在缀合SMCC-DM1后huCD37-38的结合亲和性通过上述实施例中所述的流式细胞术来测定。表观解离常数(Kd)的值从图20B中示出的结合曲线来计算,并且对应于:1.04nM,huCD37-38;和1.2nM,huCD37-38-SMCC-DM1缀合物。该结果证实,SMCC-DM1缀合并未显著改变huCD38抗体的亲和性。同样,在缀合SMCC-DM1后huCD37-50,huCD37-51,huCD37-56和huCD37-57的结合亲和性通过流式细胞术来测定。表观解离常数(Kd)的值从结合曲线来计算,并且对应于:0.43nM,huCD37-50;0.70nM,huCD37-50-SMCC-DM1;2.0nM,huCD37-51;1.6nM,huCD37-51-SMCC-DM1;0.3nM,huCD37-56;0.34nM,huCD37-56-SMCC-DM1;0.30,huCD37-57;和0.34,huCD37-57-SMCC-DM1。该结果证实,SMCC-DM1缀合也并未显著改变huCD37-50,huCD37-51,huCD37-56或huCD37-57抗体的亲和性。
PEG4-mal-DM1缀合物的结合亲和性
在缀合PEG4-mal-DM1后示例性huCD37-3和huCD37-50抗体的结合亲和性通过上述实施例中所述的流式细胞术来测定。表观解离常数(Kd)的值从结合曲线来计算,并且对应于:0.28nM,huCD37-3;0.35nM,huCD37-3-PEG4-mal-DM1;0.68nM,huCD37-50;和1.1nM,huCD37-50-PEG4-mal-DM1缀合物。该结果证实,PEG4-mal-DM1缀合并未显著改变示例性huCD37-3或huCD50抗体的亲和性。

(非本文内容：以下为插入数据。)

(** *** SpatialGrid *)

Definition getCellKey (lat lng : num) : cell_key :=
  (Math_floor (lat / GRID_CELL_SIZE), Math_floor (lng / GRID_CELL_SIZE)).

(** The constructor: node [i] is pushed on the cell of its key. *)
Definition grid_add (grid : gmap cell_key (list nat))
    (i : nat) (node : OptimizationNode) : gmap cell_key (list nat) :=
  let key := getCellKey (node_lat node) (node_lng node) in
  let cell := default [] (grid !! key) in
  <[key := cell ++ [i]]> grid.

Definition SpatialGrid (nodes : list OptimizationNode)
    : gmap cell_key (list nat) :=
  foldl (fun grid '(i, node) => grid_add grid i node) ∅ (imap pair nodes).

(** The integers [lo, lo+1, ..., lo+len-1]. *)
Definition Zrange (lo : Z) (len : nat) : list Z :=
  (fun k => (lo + Z.of_nat k)%Z) <$> seq 0 len.

Definition getNearbyIndices (grid : gmap cell_key (list nat))
    (lat lng : num) (radiusCells : nat) : list nat :=
  let centerCellLat := Math_floor (lat / GRID_CELL_SIZE) in
  let centerCellLng := Math_floor (lng / GRID_CELL_SIZE) in
  let offsets := Zrange (- Z.of_nat radiusCells) (2 * radiusCells + 1) in
  dLat ← offsets;
  dLng ← offsets;
  default [] (grid !! (centerCellLat + of_Z dLat, centerCellLng + of_Z dLng)).

(** *** buildNetworkGraph *)

Definition makeNode (facility : CleanedFacility) : option OptimizationNode :=
  if negb (f_validCoordinates facility) then None else
  match f_coordinates facility with
  | None => None
  | Some c =>
      Some {| facilityId := f_id facility;
              name := f_name facility;
              node_lat := lat c;
              node_lng := lng c;
              region := sor (default "" (f_address facility ≫= stateOrRegion))
                            "Unknown";
              capabilities := f_capabilities facility;
              qualityScore := default (Fin 50) (f_dataQualityScore facility);
              responseTimeMinutes := Fin 0;
              nearestFacilityDistance := PInf;
              nearestFacilityName := "None" |}
  end.

(** The locals of one iteration of the outer loop, with the
    accumulators [edges] and [edgeSet] that the inner loop extends. *)
Record Scan : Type := {
  minDistance : num;
  nearestName : string;
  nearestId : string;
  scan_edges : list NetworkEdge;
  edgeSet : gset (nat * nat);
}.

Definition track_nearest (s : Scan) (dist : num) (other : OptimizationNode)
    : Scan :=
  if dist <? minDistance s
  then {| minDistance := dist;
          nearestName := name other;
          nearestId := facilityId other;
          scan_edges := scan_edges s;
          edgeSet := edgeSet s |}
  else s.

Definition make_edge (node other : OptimizationNode) (dist : num)
    : NetworkEdge :=
  let travelTime := estimateTravelTime dist (dist <? Fin 20) in
  let qualityBonus := (qualityScore other - qualityScore node) / Fin 100 in
  {| from := facilityId node;
     to := facilityId other;
     fromName := name node;
     toName := name other;
     distance := formatDistance dist;
     travelTime := travelTime;
     weight := travelTime * (Fin 1 - qualityBonus * Fin 0.2) |}.

Definition add_edge (i j : nat) (node other : OptimizationNode)
    (dist : num) (s : Scan) : Scan :=
  if dist <=? MAX_EDGE_DISTANCE then
    let edgeKey := if (i <? j)%nat then (i, j) else (j, i) in
    if bool_decide (edgeKey ∈ edgeSet s) then s
    else {| minDistance := minDistance s;
            nearestName := nearestName s;
            nearestId := nearestId s;
            scan_edges := scan_edges s ++ [make_edge node other dist];
            edgeSet := {[edgeKey]} ∪ edgeSet s |}
  else s.

(** The body of [for (const j of nearbyIndices)]. *)
Definition scan_nearby (nodes : list OptimizationNode) (i : nat)
    (node : OptimizationNode) (s : Scan) (j : nat) : Scan :=
  if (i =? j)%nat then s else
  match nodes !! j with
  | None => s
  | Some other =>
      let dist := haversineDistance (node_lat node) (node_lng node)
                                    (node_lat other) (node_lng other) in
      add_edge i j node other dist (track_nearest s dist other)
  end.

(** The body of the exhaustive scan. *)
Definition scan_all (nodes : list OptimizationNode) (i : nat)
    (node : OptimizationNode) (s : Scan) (j : nat) : Scan :=
  if (i =? j)%nat then s else
  match nodes !! j with
  | None => s
  | Some other =>
      let dist := haversineDistance (node_lat node) (node_lng node)
                                    (node_lat other) (node_lng other) in
      track_nearest s dist other
  end.

Definition set_nearest (node : OptimizationNode) (d : num) (nm : string)
    : OptimizationNode :=
  {| facilityId := facilityId node;
     name := name node;
     node_lat := node_lat node;
     node_lng := node_lng node;
     region := region node;
     capabilities := capabilities node;
     qualityScore := qualityScore node;
     responseTimeMinutes := responseTimeMinutes node;
     nearestFacilityDistance := d;
     nearestFacilityName := nm |}.

Record Graph : Type := {
  g_nodes : list OptimizationNode;
  g_edges : list NetworkEdge;
  g_distanceMatrix : list FacilityDistance;
  g_edgeSet : gset (nat * nat);
}.

(** One iteration of [for (let i = 0; i < nodes.length; i++)]. *)
Definition process_node (grid : gmap cell_key (list nat))
    (g : Graph) (i : nat) : Graph :=
  match g_nodes g !! i with
  | None => g
  | Some node =>
      let nearbyIndices :=
        getNearbyIndices grid (node_lat node) (node_lng node) 4 in
      let s0 := {| minDistance := PInf; nearestName := "None";
                   nearestId := ""; scan_edges := g_edges g;
                   edgeSet := g_edgeSet g |} in
      let s1 := foldl (scan_nearby (g_nodes g) i node) s0 nearbyIndices in
      let s2 :=
        if (minDistance s1 === PInf) && (1 <? length (g_nodes g))%nat
        then foldl (scan_all (g_nodes g) i node) s1
                   (seq 0 (length (g_nodes g)))
        else s1 in
      let node' := set_nearest node (formatDistance (minDistance s2))
                               (nearestName s2) in
      {| g_nodes := <[i := node']> (g_nodes g);
         g_edges := scan_edges s2;
         g_distanceMatrix :=
           if String.eqb (nearestId s2) "" then g_distanceMatrix g
           else g_distanceMatrix g ++
                [{| fd_facilityId := facilityId node;
                    fd_facilityName := name node;
                    fd_nearestFacilityId := nearestId s2;
                    fd_nearestFacilityName := nearestName s2;
                    distanceKm := formatDistance (minDistance s2);
                    travelTimeMinutes :=
                      estimateTravelTime (minDistance s2) false |}];
         g_edgeSet := edgeSet s2 |}
  end.

Definition buildNetworkGraph (facilities : list CleanedFacility) : Graph :=
  let nodes := omap makeNode facilities in
  let g0 := {| g_nodes := nodes; g_edges := []; g_distanceMatrix := [];
               g_edgeSet := ∅ |} in
  if (length nodes =? 0)%nat then g0 else
  let spatialGrid := SpatialGrid nodes in
  foldl (process_node spatialGrid) g0 (seq 0 (length nodes)).

(** *** identifyHubFacilities *)

(** [m.set(k, (m.get(k) || 0) + 1)]. *)
Definition bump (m : gmap string nat) (k : string) : gmap string nat :=
  <[k := (default 0 (m !! k) + 1)%nat]> m.

Definition connectivity_of (edges : list NetworkEdge) : gmap string nat :=
  foldl (fun m edge => bump (bump m (from edge)) (to edge)) ∅ edges.

Definition hub_rank_score (connectivity : gmap string nat)
    (node : OptimizationNode) : num :=
  nor (default NaN (of_nat <$> connectivity !! facilityId node)) (Fin 1)
  * (qualityScore node / Fin 100).

Definition identifyHubFacilities (nodes : list OptimizationNode)
    (edges : list NetworkEdge) (topN : nat) : list string :=
  let connectivity := connectivity_of edges in
  let scored :=
    (fun node => (facilityId node, hub_rank_score connectivity node))
      <$> nodes in
  fst <$> take topN (Array_sort (fun a b => snd b - snd a) scored).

huCD37-3-SMCC-DM1缀合物的促凋亡活性
在缀合SMCC-DM1后huCD37-3的促凋亡活性通过上述在Ramos细胞上膜联蛋白-V染色来评价。使用huCD37-3抗体或huCD37-3-SMCC-DM1缀合物处理导致约40%的膜联蛋白-V阳性Ramos细胞,EC50值为约0.09nM(图21A)。使用非结合对照抗体或非结合SMCC-DM1对照缀合物处理的Ramos细胞仅含有至多4%的膜联蛋白-V阳性细胞。作为比较,使用抗-CD20抗体利妥昔单抗处理导致只有16%的膜联蛋白-V阳性细胞,EC50值为约2nM。相反,TRU-016处理并未增加膜联蛋白-V阳性Ramos细胞的百分率。这证实,在缀合SMCC-DM1后,人抗-CD37抗体huCD37-3的强烈促凋亡活性保持。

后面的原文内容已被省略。